--- GIVEN ENTRIES ---

Lemma first_frame_is_welcome_witness :
  exists rest,
    frames_to 1
      (run (rt := Fixture.runtime) createWebSocketServer
           [Connection (Some "k"); Connection None; Broadcast JNull;
            Settle 1 (Fulfilled None)]).2 =
    Fixture.stringify (welcome (Fixture.uuid 0)) :: rest.
Proof.
  apply (first_frame_is_welcome (rt := Fixture.runtime)
           [Connection (Some "k"); Connection None; Broadcast JNull;
            Settle 1 (Fulfilled None)]
           1 {| readyState := OPEN; closure_deviceId := Fixture.uuid 0 |}).
  reflexivity.
Defined.

Lemma appends_follow_frames_witness :
  appends
    (run (rt := Fixture.runtime) Scenario.one_client
         (map (Message 0) [Fixture.stringify Fixture.chat_hello;
                           Fixture.stringify Fixture.chat_no_content])).2 =
  [(0, "k", Some (JString "hello")); (0, "k", None)].
Proof.
  apply (appends_follow_frames (rt := Fixture.runtime) Scenario.one_client 0
           Scenario.socket_k
           [Fixture.stringify Fixture.chat_hello;
            Fixture.stringify Fixture.chat_no_content]);
    [reflexivity | discriminate |].
  repeat constructor.
  - by exists [("type", JString "chat"); ("content", JString "hello")].
  - by exists [("type", JString "chat")].
Defined.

---

WHAT IS EXPECTED —
When you retype the data above, start at its first line, stop after the line containing "Fixture.stringify (welcome (Fixture.uuid", and leave out everything else.

WRITTEN RESPONSE —
Lemma first_frame_is_welcome_witness :
  exists rest,
    frames_to 1
      (run (rt := Fixture.runtime) createWebSocketServer
           [Connection (Some "k"); Connection None; Broadcast JNull;
            Settle 1 (Fulfilled None)]).2 =
    Fixture.stringify (welcome (Fixture.uuid 0)) :: rest.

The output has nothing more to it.